- Dataset:
#####
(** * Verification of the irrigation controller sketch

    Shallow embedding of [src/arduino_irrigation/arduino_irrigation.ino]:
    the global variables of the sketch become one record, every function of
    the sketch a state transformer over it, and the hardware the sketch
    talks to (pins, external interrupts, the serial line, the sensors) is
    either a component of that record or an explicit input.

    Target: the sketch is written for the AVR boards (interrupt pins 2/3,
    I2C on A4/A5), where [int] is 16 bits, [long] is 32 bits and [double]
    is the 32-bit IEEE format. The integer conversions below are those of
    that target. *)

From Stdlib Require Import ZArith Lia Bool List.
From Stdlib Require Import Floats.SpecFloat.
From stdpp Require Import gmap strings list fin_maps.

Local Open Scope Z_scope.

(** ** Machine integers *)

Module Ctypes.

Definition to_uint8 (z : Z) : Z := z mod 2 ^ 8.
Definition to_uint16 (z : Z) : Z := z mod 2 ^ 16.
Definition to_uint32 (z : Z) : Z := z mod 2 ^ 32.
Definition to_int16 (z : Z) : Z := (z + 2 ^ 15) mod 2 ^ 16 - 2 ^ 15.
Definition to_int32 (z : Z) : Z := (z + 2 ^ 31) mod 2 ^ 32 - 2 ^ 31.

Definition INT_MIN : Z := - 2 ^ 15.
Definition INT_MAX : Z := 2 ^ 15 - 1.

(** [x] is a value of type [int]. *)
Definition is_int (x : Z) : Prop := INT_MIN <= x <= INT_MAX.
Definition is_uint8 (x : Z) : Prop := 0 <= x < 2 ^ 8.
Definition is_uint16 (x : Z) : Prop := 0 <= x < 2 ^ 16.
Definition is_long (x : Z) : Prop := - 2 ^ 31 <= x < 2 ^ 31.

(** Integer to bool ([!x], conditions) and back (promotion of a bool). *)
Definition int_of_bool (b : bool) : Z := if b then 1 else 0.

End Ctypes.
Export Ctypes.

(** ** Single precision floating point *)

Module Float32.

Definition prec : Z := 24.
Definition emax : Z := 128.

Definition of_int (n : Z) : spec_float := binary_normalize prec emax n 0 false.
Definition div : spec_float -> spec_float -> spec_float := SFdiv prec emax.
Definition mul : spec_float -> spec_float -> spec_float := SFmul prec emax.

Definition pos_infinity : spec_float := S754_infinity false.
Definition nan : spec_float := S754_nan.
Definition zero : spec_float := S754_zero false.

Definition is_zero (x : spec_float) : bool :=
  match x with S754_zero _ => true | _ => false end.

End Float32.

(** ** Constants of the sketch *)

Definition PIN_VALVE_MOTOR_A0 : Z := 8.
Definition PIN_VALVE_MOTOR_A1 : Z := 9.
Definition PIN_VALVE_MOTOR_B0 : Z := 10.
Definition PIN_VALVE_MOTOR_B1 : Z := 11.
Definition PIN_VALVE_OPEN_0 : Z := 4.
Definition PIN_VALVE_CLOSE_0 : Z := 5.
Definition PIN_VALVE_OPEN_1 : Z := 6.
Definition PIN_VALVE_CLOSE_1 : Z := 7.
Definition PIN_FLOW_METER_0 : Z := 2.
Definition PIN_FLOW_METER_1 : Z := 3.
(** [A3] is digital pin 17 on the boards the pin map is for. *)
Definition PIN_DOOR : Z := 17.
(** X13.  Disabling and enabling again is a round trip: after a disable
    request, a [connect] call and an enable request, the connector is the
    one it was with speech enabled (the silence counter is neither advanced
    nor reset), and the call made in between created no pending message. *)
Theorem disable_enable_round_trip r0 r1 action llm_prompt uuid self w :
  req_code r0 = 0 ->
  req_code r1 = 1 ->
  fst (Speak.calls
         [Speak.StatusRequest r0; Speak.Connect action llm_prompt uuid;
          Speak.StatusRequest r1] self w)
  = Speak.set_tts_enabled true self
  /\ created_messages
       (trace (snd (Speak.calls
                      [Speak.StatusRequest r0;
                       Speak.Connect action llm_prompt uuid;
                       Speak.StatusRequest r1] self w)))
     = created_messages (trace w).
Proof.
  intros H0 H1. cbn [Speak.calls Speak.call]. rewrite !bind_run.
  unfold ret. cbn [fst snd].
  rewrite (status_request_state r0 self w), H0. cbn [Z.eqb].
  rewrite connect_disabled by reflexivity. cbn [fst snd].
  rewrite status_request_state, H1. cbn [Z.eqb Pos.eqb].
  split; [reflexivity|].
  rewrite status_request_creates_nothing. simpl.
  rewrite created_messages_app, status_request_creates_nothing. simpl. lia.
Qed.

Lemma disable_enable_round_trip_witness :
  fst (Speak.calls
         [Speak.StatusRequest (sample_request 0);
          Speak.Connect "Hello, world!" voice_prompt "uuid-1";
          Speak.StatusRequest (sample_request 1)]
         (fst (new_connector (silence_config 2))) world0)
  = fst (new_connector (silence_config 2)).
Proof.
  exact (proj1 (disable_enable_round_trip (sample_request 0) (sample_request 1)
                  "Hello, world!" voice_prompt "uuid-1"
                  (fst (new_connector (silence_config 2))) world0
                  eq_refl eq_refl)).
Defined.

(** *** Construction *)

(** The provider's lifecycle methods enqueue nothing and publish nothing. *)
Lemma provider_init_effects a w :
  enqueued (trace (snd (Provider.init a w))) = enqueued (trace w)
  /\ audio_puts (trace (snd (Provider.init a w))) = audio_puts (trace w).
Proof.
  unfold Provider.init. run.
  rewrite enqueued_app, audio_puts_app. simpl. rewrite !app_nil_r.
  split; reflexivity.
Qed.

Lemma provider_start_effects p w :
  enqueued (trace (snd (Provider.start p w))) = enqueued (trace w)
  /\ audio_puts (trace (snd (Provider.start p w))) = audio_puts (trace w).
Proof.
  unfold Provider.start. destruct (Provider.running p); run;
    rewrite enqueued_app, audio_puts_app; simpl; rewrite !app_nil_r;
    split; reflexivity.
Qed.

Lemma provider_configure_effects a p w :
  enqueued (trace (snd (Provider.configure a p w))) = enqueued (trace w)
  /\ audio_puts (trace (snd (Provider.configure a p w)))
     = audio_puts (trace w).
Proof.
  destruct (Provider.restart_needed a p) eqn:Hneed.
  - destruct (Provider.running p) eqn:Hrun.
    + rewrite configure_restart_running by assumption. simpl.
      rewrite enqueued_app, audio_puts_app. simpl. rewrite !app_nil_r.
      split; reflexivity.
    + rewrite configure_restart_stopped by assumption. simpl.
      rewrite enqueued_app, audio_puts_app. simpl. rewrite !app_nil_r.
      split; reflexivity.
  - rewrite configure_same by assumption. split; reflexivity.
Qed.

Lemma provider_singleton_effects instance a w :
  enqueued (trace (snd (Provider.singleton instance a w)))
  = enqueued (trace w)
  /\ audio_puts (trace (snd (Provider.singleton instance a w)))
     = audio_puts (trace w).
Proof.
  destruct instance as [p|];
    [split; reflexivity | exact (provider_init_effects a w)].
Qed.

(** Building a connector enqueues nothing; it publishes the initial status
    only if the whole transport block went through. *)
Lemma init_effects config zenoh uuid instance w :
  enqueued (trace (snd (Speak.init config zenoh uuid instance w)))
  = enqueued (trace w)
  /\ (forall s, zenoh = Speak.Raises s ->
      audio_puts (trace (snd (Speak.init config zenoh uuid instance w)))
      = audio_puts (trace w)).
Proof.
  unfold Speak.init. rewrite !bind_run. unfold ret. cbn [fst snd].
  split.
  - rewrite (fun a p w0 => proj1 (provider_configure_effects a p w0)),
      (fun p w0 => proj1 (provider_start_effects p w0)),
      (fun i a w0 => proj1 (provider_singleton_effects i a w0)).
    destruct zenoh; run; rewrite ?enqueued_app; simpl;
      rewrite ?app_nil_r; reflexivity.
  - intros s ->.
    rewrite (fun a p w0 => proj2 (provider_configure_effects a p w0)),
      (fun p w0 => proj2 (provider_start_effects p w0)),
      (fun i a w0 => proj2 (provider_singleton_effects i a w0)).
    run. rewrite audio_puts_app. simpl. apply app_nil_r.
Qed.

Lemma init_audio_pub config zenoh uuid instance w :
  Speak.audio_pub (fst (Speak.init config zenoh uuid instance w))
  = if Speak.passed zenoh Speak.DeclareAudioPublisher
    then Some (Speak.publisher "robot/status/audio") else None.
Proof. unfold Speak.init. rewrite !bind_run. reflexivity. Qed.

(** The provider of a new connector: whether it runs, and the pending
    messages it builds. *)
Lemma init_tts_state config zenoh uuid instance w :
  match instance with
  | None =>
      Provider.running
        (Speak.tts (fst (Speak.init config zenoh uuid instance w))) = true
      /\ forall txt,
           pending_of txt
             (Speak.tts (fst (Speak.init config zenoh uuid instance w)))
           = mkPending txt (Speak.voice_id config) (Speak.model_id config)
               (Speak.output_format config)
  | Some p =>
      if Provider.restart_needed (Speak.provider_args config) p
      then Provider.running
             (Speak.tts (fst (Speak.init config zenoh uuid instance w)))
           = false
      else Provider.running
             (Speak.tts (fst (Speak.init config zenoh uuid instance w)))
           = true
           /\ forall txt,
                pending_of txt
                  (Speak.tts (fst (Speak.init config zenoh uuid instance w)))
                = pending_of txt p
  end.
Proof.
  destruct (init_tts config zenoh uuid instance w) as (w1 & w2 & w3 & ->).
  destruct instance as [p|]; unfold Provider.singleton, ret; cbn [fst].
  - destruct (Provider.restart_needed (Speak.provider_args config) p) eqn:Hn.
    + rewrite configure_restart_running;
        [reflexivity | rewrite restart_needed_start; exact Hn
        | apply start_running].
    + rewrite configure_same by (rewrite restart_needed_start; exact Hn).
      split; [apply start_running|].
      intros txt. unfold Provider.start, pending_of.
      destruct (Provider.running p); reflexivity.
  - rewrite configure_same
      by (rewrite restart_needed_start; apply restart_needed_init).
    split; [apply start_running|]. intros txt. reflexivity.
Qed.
#####
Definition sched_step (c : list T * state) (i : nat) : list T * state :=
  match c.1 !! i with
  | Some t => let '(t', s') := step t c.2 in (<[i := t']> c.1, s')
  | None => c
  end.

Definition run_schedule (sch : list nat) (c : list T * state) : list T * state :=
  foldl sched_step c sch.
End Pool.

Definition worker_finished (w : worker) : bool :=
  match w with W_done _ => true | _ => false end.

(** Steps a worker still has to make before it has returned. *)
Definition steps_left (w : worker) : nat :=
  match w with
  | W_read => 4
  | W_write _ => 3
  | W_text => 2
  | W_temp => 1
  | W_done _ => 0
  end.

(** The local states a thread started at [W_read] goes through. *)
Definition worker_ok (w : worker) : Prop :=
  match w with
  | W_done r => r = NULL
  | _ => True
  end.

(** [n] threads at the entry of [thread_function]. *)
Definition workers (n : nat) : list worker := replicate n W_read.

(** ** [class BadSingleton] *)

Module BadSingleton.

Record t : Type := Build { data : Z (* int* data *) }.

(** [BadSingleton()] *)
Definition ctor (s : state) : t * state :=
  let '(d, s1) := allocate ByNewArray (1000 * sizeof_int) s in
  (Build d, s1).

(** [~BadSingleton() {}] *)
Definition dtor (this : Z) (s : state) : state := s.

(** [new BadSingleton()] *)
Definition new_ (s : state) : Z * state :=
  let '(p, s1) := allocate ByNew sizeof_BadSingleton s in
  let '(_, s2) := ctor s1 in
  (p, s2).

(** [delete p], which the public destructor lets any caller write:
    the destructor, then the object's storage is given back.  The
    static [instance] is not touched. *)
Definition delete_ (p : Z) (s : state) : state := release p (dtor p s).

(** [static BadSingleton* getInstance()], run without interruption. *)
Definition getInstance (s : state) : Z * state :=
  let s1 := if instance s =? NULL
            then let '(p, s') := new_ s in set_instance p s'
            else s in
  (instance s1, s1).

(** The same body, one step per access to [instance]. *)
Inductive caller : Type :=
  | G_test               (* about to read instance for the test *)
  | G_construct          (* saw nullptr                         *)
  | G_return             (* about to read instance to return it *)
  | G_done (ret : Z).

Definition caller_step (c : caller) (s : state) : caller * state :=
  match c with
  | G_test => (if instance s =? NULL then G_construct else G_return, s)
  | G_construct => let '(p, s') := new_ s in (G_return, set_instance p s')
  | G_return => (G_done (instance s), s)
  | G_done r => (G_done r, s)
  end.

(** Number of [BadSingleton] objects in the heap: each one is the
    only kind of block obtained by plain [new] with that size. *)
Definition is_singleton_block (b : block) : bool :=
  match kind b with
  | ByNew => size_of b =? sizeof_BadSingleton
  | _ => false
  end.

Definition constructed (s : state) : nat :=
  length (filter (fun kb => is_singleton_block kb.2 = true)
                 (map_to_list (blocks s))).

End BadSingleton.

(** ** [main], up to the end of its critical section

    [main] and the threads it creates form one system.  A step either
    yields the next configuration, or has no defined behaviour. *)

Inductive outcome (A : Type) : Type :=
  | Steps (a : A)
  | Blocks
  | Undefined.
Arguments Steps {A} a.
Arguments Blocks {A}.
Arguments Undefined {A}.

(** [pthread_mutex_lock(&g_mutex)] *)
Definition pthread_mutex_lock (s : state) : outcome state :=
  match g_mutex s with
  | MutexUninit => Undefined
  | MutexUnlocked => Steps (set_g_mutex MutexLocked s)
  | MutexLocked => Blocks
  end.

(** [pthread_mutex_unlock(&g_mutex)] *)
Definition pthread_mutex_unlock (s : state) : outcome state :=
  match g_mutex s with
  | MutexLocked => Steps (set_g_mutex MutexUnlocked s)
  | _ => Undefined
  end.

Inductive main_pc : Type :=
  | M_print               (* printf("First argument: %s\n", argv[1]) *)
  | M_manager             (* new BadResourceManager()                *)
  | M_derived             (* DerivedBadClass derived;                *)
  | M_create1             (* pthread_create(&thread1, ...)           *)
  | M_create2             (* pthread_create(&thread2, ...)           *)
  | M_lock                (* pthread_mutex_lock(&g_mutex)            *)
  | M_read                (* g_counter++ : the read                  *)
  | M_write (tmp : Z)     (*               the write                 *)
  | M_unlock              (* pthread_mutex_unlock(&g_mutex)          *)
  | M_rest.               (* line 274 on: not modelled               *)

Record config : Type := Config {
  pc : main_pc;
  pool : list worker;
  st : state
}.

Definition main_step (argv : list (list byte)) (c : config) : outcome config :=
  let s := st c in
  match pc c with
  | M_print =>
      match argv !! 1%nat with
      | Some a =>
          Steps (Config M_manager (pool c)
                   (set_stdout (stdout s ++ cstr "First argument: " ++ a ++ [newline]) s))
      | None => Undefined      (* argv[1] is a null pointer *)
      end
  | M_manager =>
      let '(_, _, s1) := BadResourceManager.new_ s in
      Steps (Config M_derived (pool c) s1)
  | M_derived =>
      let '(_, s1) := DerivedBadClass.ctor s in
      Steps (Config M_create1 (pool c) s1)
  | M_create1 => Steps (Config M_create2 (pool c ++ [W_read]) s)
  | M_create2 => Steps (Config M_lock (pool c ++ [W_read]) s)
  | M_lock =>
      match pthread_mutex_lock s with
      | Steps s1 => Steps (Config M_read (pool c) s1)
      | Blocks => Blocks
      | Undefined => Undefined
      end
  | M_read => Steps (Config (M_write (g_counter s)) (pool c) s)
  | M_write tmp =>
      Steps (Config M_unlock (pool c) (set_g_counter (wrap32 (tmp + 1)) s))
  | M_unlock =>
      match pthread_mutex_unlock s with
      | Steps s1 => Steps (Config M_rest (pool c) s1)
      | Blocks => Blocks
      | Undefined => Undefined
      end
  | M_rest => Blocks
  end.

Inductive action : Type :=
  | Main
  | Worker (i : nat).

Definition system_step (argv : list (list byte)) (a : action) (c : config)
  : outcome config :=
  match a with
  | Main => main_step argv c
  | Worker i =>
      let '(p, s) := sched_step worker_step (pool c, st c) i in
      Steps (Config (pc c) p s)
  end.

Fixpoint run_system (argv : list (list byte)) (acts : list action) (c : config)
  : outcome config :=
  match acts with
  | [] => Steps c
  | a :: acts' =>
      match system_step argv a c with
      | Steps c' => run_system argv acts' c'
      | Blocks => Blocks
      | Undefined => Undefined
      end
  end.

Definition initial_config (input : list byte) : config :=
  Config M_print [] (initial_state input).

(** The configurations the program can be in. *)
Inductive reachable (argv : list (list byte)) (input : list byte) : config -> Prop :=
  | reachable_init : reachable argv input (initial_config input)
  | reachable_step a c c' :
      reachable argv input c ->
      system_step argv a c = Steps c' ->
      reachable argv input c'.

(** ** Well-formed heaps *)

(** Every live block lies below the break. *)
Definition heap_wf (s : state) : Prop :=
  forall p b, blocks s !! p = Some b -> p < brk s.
#####
- Prompt: How many lines of the material above hold "Ctypes"? Answer with that number alone.

- Exercise result: 3